Your task
Reproduce the data, keeping every word exactly as it is.

= = =

(** * Cross-cloud storage replicator: the Lambda replication handler

    A shallow embedding of [lambda_handler] and its helpers (the second half
    of [src/app.py], "lambda function.py"): event normalisation, the
    idempotency check, the chunked streaming upload and the retry loop,
    together with a model of the object-store clients the code calls, and
    of the HTTP endpoint [replicate] at the top of the file, which only
    acknowledges a request. *)

From Stdlib Require Import ZArith NArith Lia List String Ascii Bool.
From stdpp Require Import base option list gmap strings.

Set Warnings "-register-all".

Local Open Scope Z_scope.
Local Open Scope list_scope.

(** ** Python values *)

(** A Python [str] is a sequence of Unicode code points. *)
Definition str := list N.

(** [bytes] objects whose content is only copied, never inspected. *)
Definition bytes := list Byte.byte.

(** An ASCII literal as a Python [str]. *)
Definition py (s : string) : str :=
  map N_of_ascii (list_ascii_of_string s).

(** The event handed to the handler is a decoded JSON document. *)
Inductive pyval : Type :=
| PNone
| PBool (b : bool)
| PInt (z : Z)
| PFloat (repr : string)
| PStr (s : str)
| PList (items : list pyval)
| PDict (items : list (str * pyval)).

(** Exceptions the handler can observe.  [EnvError] stands for whatever a
    library raises (network, permission, validation, decoding errors); the
    other constructors are raised by the interpreter and by the handler's own
    code. *)
Inductive exn : Type :=
| KeyError
| IndexError
| TypeError
| AttributeError
| ValueError
| RuntimeError (msg : string)
| EnvError (tag : string).

#[global] Instance exn_eq_dec : EqDecision exn.
Proof. solve_decision. Defined.

(** ** [urllib.parse.unquote_plus]

    The standard-library function the handler applies to the raw key.
    [unquote_plus] turns every [+] into a space and calls [unquote], which
    percent-decodes each maximal run of ASCII characters into bytes and decodes
    those bytes as UTF-8 with [errors='replace']; non-ASCII characters are
    kept. *)
Module Urllib.

Definition hexval (c : N) : option N :=
  if (48 <=? c)%N && (c <=? 57)%N then Some (c - 48)%N
  else if (65 <=? c)%N && (c <=? 70)%N then Some (c - 55)%N
  else if (97 <=? c)%N && (c <=? 102)%N then Some (c - 87)%N
  else None.

Definition percent : N := 37.
Definition plus : N := 43.
Definition space : N := 32.

(** [unquote_to_bytes] on an ASCII run: [%XY] with two hexadecimal digits is
    one byte, any other [%] stays. *)
Fixpoint unquote_to_bytes (s : list N) : list N :=
  match s with
  | [] => []
  | c :: r =>
      if (c =? percent)%N then
        match r with
        | h :: l :: r' =>
            match hexval h, hexval l with
            | Some a, Some b => (16 * a + b)%N :: unquote_to_bytes r'
            | _, _ => c :: unquote_to_bytes r
            end
        | _ => c :: unquote_to_bytes r
        end
      else c :: unquote_to_bytes r
  end.

Definition replacement : N := 65533.

Definition is_cont (b : N) : bool := (128 <=? b)%N && (b <=? 191)%N.

(** The second byte of a three- or four-byte sequence has a narrower range
    after the lead bytes E0, ED, F0 and F4. *)
Definition second_ok (lead b : N) : bool :=
  is_cont b &&
  (if (lead =? 224)%N then (160 <=? b)%N
   else if (lead =? 237)%N then (b <? 160)%N
   else if (lead =? 240)%N then (144 <=? b)%N
   else if (lead =? 244)%N then (b <? 144)%N
   else true).

(** [bytes.decode('utf-8', 'replace')]: each maximal ill-formed prefix
    becomes one U+FFFD. *)
Fixpoint utf8_decode (bs : list N) : list N :=
  match bs with
  | [] => []
  | b0 :: r0 =>
      if (b0 <? 128)%N then b0 :: utf8_decode r0
      else if (b0 <? 194)%N then replacement :: utf8_decode r0
      else if (b0 <? 224)%N then
        match r0 with
        | [] => [replacement]
        | b1 :: r1 =>
            if is_cont b1
            then ((b0 - 192) * 64 + (b1 - 128))%N :: utf8_decode r1
            else replacement :: utf8_decode r0
        end
      else if (b0 <? 240)%N then
        match r0 with
        | [] => [replacement]
        | b1 :: r1 =>
            if second_ok b0 b1 then
              match r1 with
              | [] => [replacement]
              | b2 :: r2 =>
                  if is_cont b2
                  then ((b0 - 224) * 4096 + (b1 - 128) * 64 + (b2 - 128))%N
                         :: utf8_decode r2
                  else replacement :: utf8_decode r1
              end
            else replacement :: utf8_decode r0
        end
      else if (b0 <? 245)%N then
        match r0 with
        | [] => [replacement]
        | b1 :: r1 =>
            if second_ok b0 b1 then
              match r1 with
              | [] => [replacement]
              | b2 :: r2 =>
                  if is_cont b2 then
                    match r2 with
                    | [] => [replacement]
                    | b3 :: r3 =>
                        if is_cont b3
                        then ((b0 - 240) * 262144 + (b1 - 128) * 4096
                              + (b2 - 128) * 64 + (b3 - 128))%N
                               :: utf8_decode r3
                        else replacement :: utf8_decode r2
                    end
                  else replacement :: utf8_decode r1
              end
            else replacement :: utf8_decode r0
        end
      else replacement :: utf8_decode r0
  end.

(** One ASCII run, collected in reverse, decoded. *)
Definition flush (run : list N) : str :=
  utf8_decode (unquote_to_bytes (rev run)).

= = =

Final answer
(** * Cross-cloud storage replicator: the Lambda replication handler

    A shallow embedding of [lambda_handler] and its helpers (the second half
    of [src/app.py], "lambda function.py"): event normalisation, the
    idempotency check, the chunked streaming upload and the retry loop,
    together with a model of the object-store clients the code calls, and
    of the HTTP endpoint [replicate] at the top of the file, which only
    acknowledges a request. *)

From Stdlib Require Import ZArith NArith Lia List String Ascii Bool.
From stdpp Require Import base option list gmap strings.

Set Warnings "-register-all".

Local Open Scope Z_scope.
Local Open Scope list_scope.

(** ** Python values *)

(** A Python [str] is a sequence of Unicode code points. *)
Definition str := list N.

(** [bytes] objects whose content is only copied, never inspected. *)
Definition bytes := list Byte.byte.

(** An ASCII literal as a Python [str]. *)
Definition py (s : string) : str :=
  map N_of_ascii (list_ascii_of_string s).

(** The event handed to the handler is a decoded JSON document. *)
Inductive pyval : Type :=
| PNone
| PBool (b : bool)
| PInt (z : Z)
| PFloat (repr : string)
| PStr (s : str)
| PList (items : list pyval)
| PDict (items : list (str * pyval)).

(** Exceptions the handler can observe.  [EnvError] stands for whatever a
    library raises (network, permission, validation, decoding errors); the
    other constructors are raised by the interpreter and by the handler's own
    code. *)
Inductive exn : Type :=
| KeyError
| IndexError
| TypeError
| AttributeError
| ValueError
| RuntimeError (msg : string)
| EnvError (tag : string).

#[global] Instance exn_eq_dec : EqDecision exn.
Proof. solve_decision. Defined.

(** ** [urllib.parse.unquote_plus]

    The standard-library function the handler applies to the raw key.
    [unquote_plus] turns every [+] into a space and calls [unquote], which
    percent-decodes each maximal run of ASCII characters into bytes and decodes
    those bytes as UTF-8 with [errors='replace']; non-ASCII characters are
    kept. *)
Module Urllib.

Definition hexval (c : N) : option N :=
  if (48 <=? c)%N && (c <=? 57)%N then Some (c - 48)%N
  else if (65 <=? c)%N && (c <=? 70)%N then Some (c - 55)%N
  else if (97 <=? c)%N && (c <=? 102)%N then Some (c - 87)%N
  else None.

Definition percent : N := 37.
Definition plus : N := 43.
Definition space : N := 32.

(** [unquote_to_bytes] on an ASCII run: [%XY] with two hexadecimal digits is
    one byte, any other [%] stays. *)
Fixpoint unquote_to_bytes (s : list N) : list N :=
  match s with
  | [] => []
  | c :: r =>
      if (c =? percent)%N then
        match r with
        | h :: l :: r' =>
            match hexval h, hexval l with
            | Some a, Some b => (16 * a + b)%N :: unquote_to_bytes r'
            | _, _ => c :: unquote_to_bytes r
            end
        | _ => c :: unquote_to_bytes r
        end
      else c :: unquote_to_bytes r
  end.

Definition replacement : N := 65533.

Definition is_cont (b : N) : bool := (128 <=? b)%N && (b <=? 191)%N.

(** The second byte of a three- or four-byte sequence has a narrower range
    after the lead bytes E0, ED, F0 and F4. *)
Definition second_ok (lead b : N) : bool :=
  is_cont b &&
  (if (lead =? 224)%N then (160 <=? b)%N
   else if (lead =? 237)%N then (b <? 160)%N
   else if (lead =? 240)%N then (144 <=? b)%N
   else if (lead =? 244)%N then (b <? 144)%N
   else true).

(** [bytes.decode('utf-8', 'replace')]: each maximal ill-formed prefix
    becomes one U+FFFD. *)
Fixpoint utf8_decode (bs : list N) : list N :=
  match bs with
  | [] => []
  | b0 :: r0 =>
      if (b0 <? 128)%N then b0 :: utf8_decode r0
      else if (b0 <? 194)%N then replacement :: utf8_decode r0
      else if (b0 <? 224)%N then
        match r0 with
        | [] => [replacement]
        | b1 :: r1 =>
            if is_cont b1
            then ((b0 - 192) * 64 + (b1 - 128))%N :: utf8_decode r1
            else replacement :: utf8_decode r0
        end
      else if (b0 <? 240)%N then
        match r0 with
        | [] => [replacement]
        | b1 :: r1 =>
            if second_ok b0 b1 then
              match r1 with
              | [] => [replacement]
              | b2 :: r2 =>
                  if is_cont b2
                  then ((b0 - 224) * 4096 + (b1 - 128) * 64 + (b2 - 128))%N
                         :: utf8_decode r2
                  else replacement :: utf8_decode r1
              end
            else replacement :: utf8_decode r0
        end
      else if (b0 <? 245)%N then
        match r0 with
        | [] => [replacement]
        | b1 :: r1 =>
            if second_ok b0 b1 then
              match r1 with
              | [] => [replacement]
              | b2 :: r2 =>
                  if is_cont b2 then
                    match r2 with
                    | [] => [replacement]
                    | b3 :: r3 =>
                        if is_cont b3
                        then ((b0 - 240) * 262144 + (b1 - 128) * 4096
                              + (b2 - 128) * 64 + (b3 - 128))%N
                               :: utf8_decode r3
                        else replacement :: utf8_decode r2
                    end
                  else replacement :: utf8_decode r1
              end
            else replacement :: utf8_decode r0
        end
      else replacement :: utf8_decode r0
  end.

(** One ASCII run, collected in reverse, decoded. *)
Definition flush (run : list N) : str :=
  utf8_decode (unquote_to_bytes (rev run)).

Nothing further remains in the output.